**Records shown:**
---*---
(** [Engine.destroy()]: the core tears the apps down, runs
    [destroy_engine], and clears the current engine. *)
Definition destroy (h : Host) (e : Engine) : M unit :=
  observe (ODestroyBegin e) >>
  (match destroy_core h e with
   | Some x => raise x
   | None => ret tt
   end) >>
  destroy_engine e >>
  set_current_engine None >>
  observe (ODestroyEnd e).

Definition call_tank_from_path (h : Host) (path : string) : M Tk :=
  observe (OTankFromPath path) >>
  match tank_from_path h path with
  | Ok tk => ret tk
  | Raise e => raise e
  end.

Definition call_context_from_path (h : Host) (tk : Tk) (path : string)
    (prev : option Context) : M Context :=
  observe (OContextFromPath tk path prev) >>
  match context_from_path h tk path prev with
  | Ok c => ret c
  | Raise e => raise e
  end.

(** ** refresh_engine and the scene-event callback *)

(** [refresh_engine], "tear down existing engine": the [if current_engine:]
    block. *)
Definition tear_down_existing (h : Host) (prev_context : option Context)
    (current : option Engine) (ctx : Context) : M unit :=
  match current with
  | Some eng =>
      log_debug (debug_logging eng) ReadyToSwitch >>
      log_debug (debug_logging eng) (PrevContext prev_context) >>
      log_debug (debug_logging eng) (NewContext ctx) >>
      destroy h eng
  | None => ret tt
  end.

(** [refresh_engine], "create new engine": the [try]/[except]/[else] block
    and the final [return]. *)
Definition create_new_engine (h : Host) (engine_name : string) (tk : Tk)
    (ctx : Context) : M (option Engine) :=
  try_except (start_engine h engine_name tk ctx)
    isinstance_TankEngineInitError
    (fun e =>
       displayInfo (CannotBeStarted e) >>
       (* render menu *)
       create_tank_disabled_menu >>
       ret None)
    (fun new_engine =>
       log_debug (debug_logging new_engine) LaunchedNewEngine >>
       ret (Some new_engine)).

(** The last part of [refresh_engine]: the engine that is active, if any,
    is torn down and a new one is created. *)
Definition switch_engine (h : Host) (engine_name : string)
    (prev_context : option Context) (current : option Engine) (tk : Tk)
    (ctx : Context) : M (option Engine) :=
  tear_down_existing h prev_context current ctx >>
  create_new_engine h engine_name tk ctx.

(** The first statements of [refresh_engine]: the disabled menu is reset,
    if it exists. *)
Definition reset_disabled_menu : M unit :=
  let! ex := menu_exists "TankMenuDisabled" in
  if ex then deleteUI "TankMenuDisabled" else ret tt.

Definition refresh_engine (h : Host) (engine_name : string)
    (prev_context : option Context) : M (option Engine) :=
  let! current := get_current_engine in
  (* first make sure that the disabled menu is reset, if it exists *)
  reset_disabled_menu >>
  (* a file->new keeps the current context and engine *)
  let! name := sceneName in
  if bool_decide (name = "") then ret current else
  let new_path := abspath h name in
  (* this file could be in another project altogether *)
  try_except (call_tank_from_path h new_path) isinstance_TankError
    (fun e =>
       displayInfo (CannotBeStarted e) >>
       (* render menu *)
       create_tank_disabled_menu >>
       (* this leaves the engine running *)
       ret current)
    (fun tk =>
       let! ctx := call_context_from_path h tk new_path prev_context in
       (* an engine is active and the context is unchanged: no rebuild *)
       if is_Some_bool current && bool_decide (Some ctx = prev_context)
       then ret current
       else switch_engine h engine_name prev_context current tk ctx).

Definition on_scene_event_callback (h : Host) (engine_name : string)
    (prev_context : option Context) : M unit :=
  let! new_engine :=
    try_except (refresh_engine h engine_name prev_context)
      isinstance_Exception
      (fun e => displayError (ProblemStarting e) >> ret None)
      ret in
  match new_engine with
  | None =>
      (* no engine, but still watch for future scene events *)
      SceneEventWatcher h (engine_name, prev_context) default_scene_events true
      >> ret tt
  | Some _ => ret tt
  end.

(** [SceneEventWatcher.__scene_event_callback]: what Maya calls, with the
    watcher as client data, when one of the watched events happens. *)
Definition scene_event_callback (h : Host) (wid : nat) : M unit :=
  let! watcher := get_watcher wid in
  (if run_once watcher then stop_watching wid else ret tt) >>
  on_scene_event_callback h (fst (cb_fn watcher)) (snd (cb_fn watcher)).

(** ** MayaEngine: the deprecated engine queue *)

Module Queue.

(** Python values as far as the queue handles them: a mapping is a
    reference into the heap of dict objects, so that two holders of one
    reference see each other's updates. *)
Inductive Value : Type :=
| VNone
| VInt (z : Z)
| VStr (s : string)
| VDict (ref : nat)
| VReportProgress.              (* the bound method self.report_progress *)

(** What calling a queued method with keyword arguments does, as far as the
    engine can tell: the percentages it passes to [progress_callback], in
    order, and then the exception it raises, if any. *)
Definition Callable : Type := gmap string Value -> list Z * option exn.

(** A queue item, the dict [qi] of [add_to_queue]. *)
Record Job : Type := mkJob {
  name : string;
  method : Callable;
  args : Value
}.

Inductive QObs : Type :=
| QDeprecated                         (* log_warning: the queue is deprecated *)
| QBeginProgress (status : string)    (* progressBar(beginProgress=True) *)
| QStep (delta : Z)                   (* progressBar(step=delta) *)
| QEndProgress                        (* progressBar(endProgress=True) *)
| QCall (j : Job) (kwargs : gmap string Value)
| QLogException (j : Job).

Record State : Type := mkState {
  queue : list Job;                   (* self._queue *)
  current_progress : Z;               (* self._current_progress *)
  heap : gmap nat (gmap string Value);
  qtrace : list QObs
}.

Definition emit (o : QObs) (s : State) : State :=
  mkState (queue s) (current_progress s) (heap s) (qtrace s ++ [o]).

Definition set_queue (q : list Job) (s : State) : State :=
  mkState q (current_progress s) (heap s) (qtrace s).

Definition set_progress (p : Z) (s : State) : State :=
  mkState (queue s) p (heap s) (qtrace s).

Definition set_heap (hp : gmap nat (gmap string Value)) (s : State) : State :=
  mkState (queue s) (current_progress s) hp (qtrace s).

Definition add_to_queue (nm : string) (m : Callable) (a : Value)
    (s : State) : State :=
  let s1 := emit QDeprecated s in
  let qi := mkJob nm m a in
  set_queue (queue s1 ++ [qi]) s1.

Definition report_progress (percent : Z) (s : State) : State :=
  (* convert to delta value before passing to maya *)
  let delta := (percent - current_progress s)%Z in
  set_progress percent (emit (QStep delta) s).

(** [kwargs[key] = v]: item assignment through a reference. *)
Definition setitem (kwargs : Value) (key : string) (v : Value) (s : State)
    : result unit * State :=
  match kwargs with
  | VDict l =>
      match heap s !! l with
      | Some d => (Ok tt, set_heap (<[l := <[key := v]> d]> (heap s)) s)
      | None => (Raise (PyException "TypeError"), s)
      end
  | _ => (Raise (PyException "TypeError"), s)
  end.

(** The call of the method with the mapping unpacked into keyword
    arguments: the callee receives a copy of the mapping. *)
Definition call (j : Job) (kwargs : Value) (s : State)
    : result unit * State :=
  match kwargs with
  | VDict l =>
      match heap s !! l with
      | Some d =>
          let s1 := emit (QCall j d) s in
          let s2 := fold_left (fun st p => report_progress p st)
                              (fst (method j d)) s1 in
          match snd (method j d) with
          | Some e => (Raise e, s2)
          | None => (Ok tt, s2)
          end
      | None => (Raise (PyException "TypeError"), s)
      end
  | _ => (Raise (PyException "TypeError"), s)
  end.

(** The body of the [try] block of [execute_queue]. *)
Definition process (item : Job) (s : State) : result unit * State :=
  let kwargs := args item in
  (* force add a progress_callback arg *)
  match setitem kwargs "progress_callback" VReportProgress s with
  | (Ok _, s1) => call item kwargs s1
  | (Raise e, s1) => (Raise e, s1)
  end.

(** One turn of the [while] loop, the head item already taken off. *)
Definition run_item (item : Job) (s : State) : State :=
  let s1 := set_progress 0 (emit (QBeginProgress (name item)) s) in
  let s2 :=
    match process item s1 with
    | (Ok _, s') => s'
    | (Raise _, s') => emit (QLogException item) s'   (* bare except *)
    end in
  emit QEndProgress s2.                               (* finally *)

(** The [while len(self._queue) > 0] loop, with a bound on its turns. *)
Fixpoint drain (fuel : nat) (s : State) : State :=
  match fuel with
  | O => s
  | S n =>
      match queue s with
      | [] => s
      | item :: rest => drain n (run_item item (set_queue rest s))
      end
  end.

Definition execute_queue (s : State) : State :=
  drain (length (queue s)) (emit QDeprecated s).

(** *** Reading a drain off the queue it started from *)

(** The mapping with the reserved key added. *)
Definition with_progress_callback (d : gmap string Value) : gmap string Value :=
  <["progress_callback" := VReportProgress]> d.

(** The keyword arguments job [j] is called with, from heap [hp]; none
    when its [args] is not a mapping. *)
Definition kwargs_of (hp : gmap nat (gmap string Value)) (j : Job)
    : option (gmap string Value) :=
  match args j with
  | VDict l => with_progress_callback <$> hp !! l
  | _ => None
  end.

(** The steps the progress bar is given for the reported percentages. *)
Fixpoint deltas (current : Z) (percents : list Z) : list Z :=
  match percents with
  | [] => []
  | p :: rest => (p - current)%Z :: deltas p rest
  end.

(** What one job contributes to the trace. *)
Definition job_block (hp : gmap nat (gmap string Value)) (j : Job)
    : list QObs :=
  QBeginProgress (name j) ::
  match kwargs_of hp j with
  | Some d =>
      QCall j d :: map QStep (deltas 0 (fst (method j d))) ++
      match snd (method j d) with
      | Some _ => [QLogException j; QEndProgress]
      | None => [QEndProgress]
      end
  | None => [QLogException j; QEndProgress]
  end.

(** The heap after the reserved key was added to the mapping of [j]. *)
Definition inject (hp : gmap nat (gmap string Value)) (j : Job)
    : gmap nat (gmap string Value) :=
  match args j with
  | VDict l =>
      match hp !! l with
      | Some d => <[l := with_progress_callback d]> hp
      | None => hp
      end
  | _ => hp
  end.

Definition is_begin (o : QObs) : bool :=
  match o with QBeginProgress _ => true | _ => false end.

Definition is_end (o : QObs) : bool :=
  match o with QEndProgress => true | _ => false end.

(** The jobs whose method was called, in the order of the calls. *)
Definition calls (t : list QObs) : list Job :=
  omap (fun o => match o with QCall j _ => Some j | _ => None end) t.

Definition count (p : QObs -> bool) (t : list QObs) : nat :=
  length (List.filter p t).

(** [add_to_queue] for each of [js] in turn. *)
Definition enqueue_all (js : list Job) (s : State) : State :=
  fold_left (fun st j => add_to_queue (name j) (method j) (args j) st) js s.

(** Every job carries a mapping of heap [hp] as its [args]. *)
Definition all_mappings (hp : gmap nat (gmap string Value)) (js : list Job)
    : bool :=
  forallb (fun j => is_Some_bool (kwargs_of hp j)) js.

(** Two heaps that give every job the same keyword arguments. *)
Definition same_kwargs (hp0 hp : gmap nat (gmap string Value)) : Prop :=
  forall l, with_progress_callback <$> hp !! l
            = with_progress_callback <$> hp0 !! l.

(** The steps given to the progress bar, the jobs whose failure was
    logged, and the sum of a list of steps. *)
Definition steps (t : list QObs) : list Z :=
  omap (fun o => match o with QStep d => Some d | _ => None end) t.

Definition logged (t : list QObs) : list Job :=
  omap (fun o => match o with QLogException j => Some j | _ => None end) t.

Definition total (ds : list Z) : Z := fold_right Z.add 0%Z ds.

(** What a computation added to the trace of the queue. *)
Definition qnew (s s' : State) : list QObs :=
  drop (length (qtrace s)) (qtrace s').

(** The job is called, that is, its [args] is a mapping of the heap. *)
Definition is_called (hp : gmap nat (gmap string Value)) (j : Job) : bool :=
  is_Some_bool (kwargs_of hp j).

(** The job fails: it is not called, or its call raises. *)
Definition fails (hp : gmap nat (gmap string Value)) (j : Job) : bool :=
  match kwargs_of hp j with
  | Some d => is_Some_bool (snd (method j d))
  | None => true
  end.

(** *** A sample queue: three jobs, the second of which raises; the first
    and the third share one mapping. *)

Definition sample_heap : gmap nat (gmap string Value) :=
  <[0 := <["path" := VStr "/proj/a.ma"]> ∅]>
    (<[1 := <["frames" := VInt 10]> ∅]> ∅).

Definition sample_jobs : list Job :=
  [mkJob "publish" (fun _ => ([25%Z; 100%Z], None)) (VDict 0);
   mkJob "render" (fun _ => ([50%Z], Some (PyException "boom"))) (VDict 1);
   mkJob "notify" (fun _ => ([], None)) (VDict 0)].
---*---
**Task directions:**
Out of the entries, report each line that contains the word "whose".

**Solved exercise:**
(** The jobs whose method was called, in the order of the calls. *)
(** The steps given to the progress bar, the jobs whose failure was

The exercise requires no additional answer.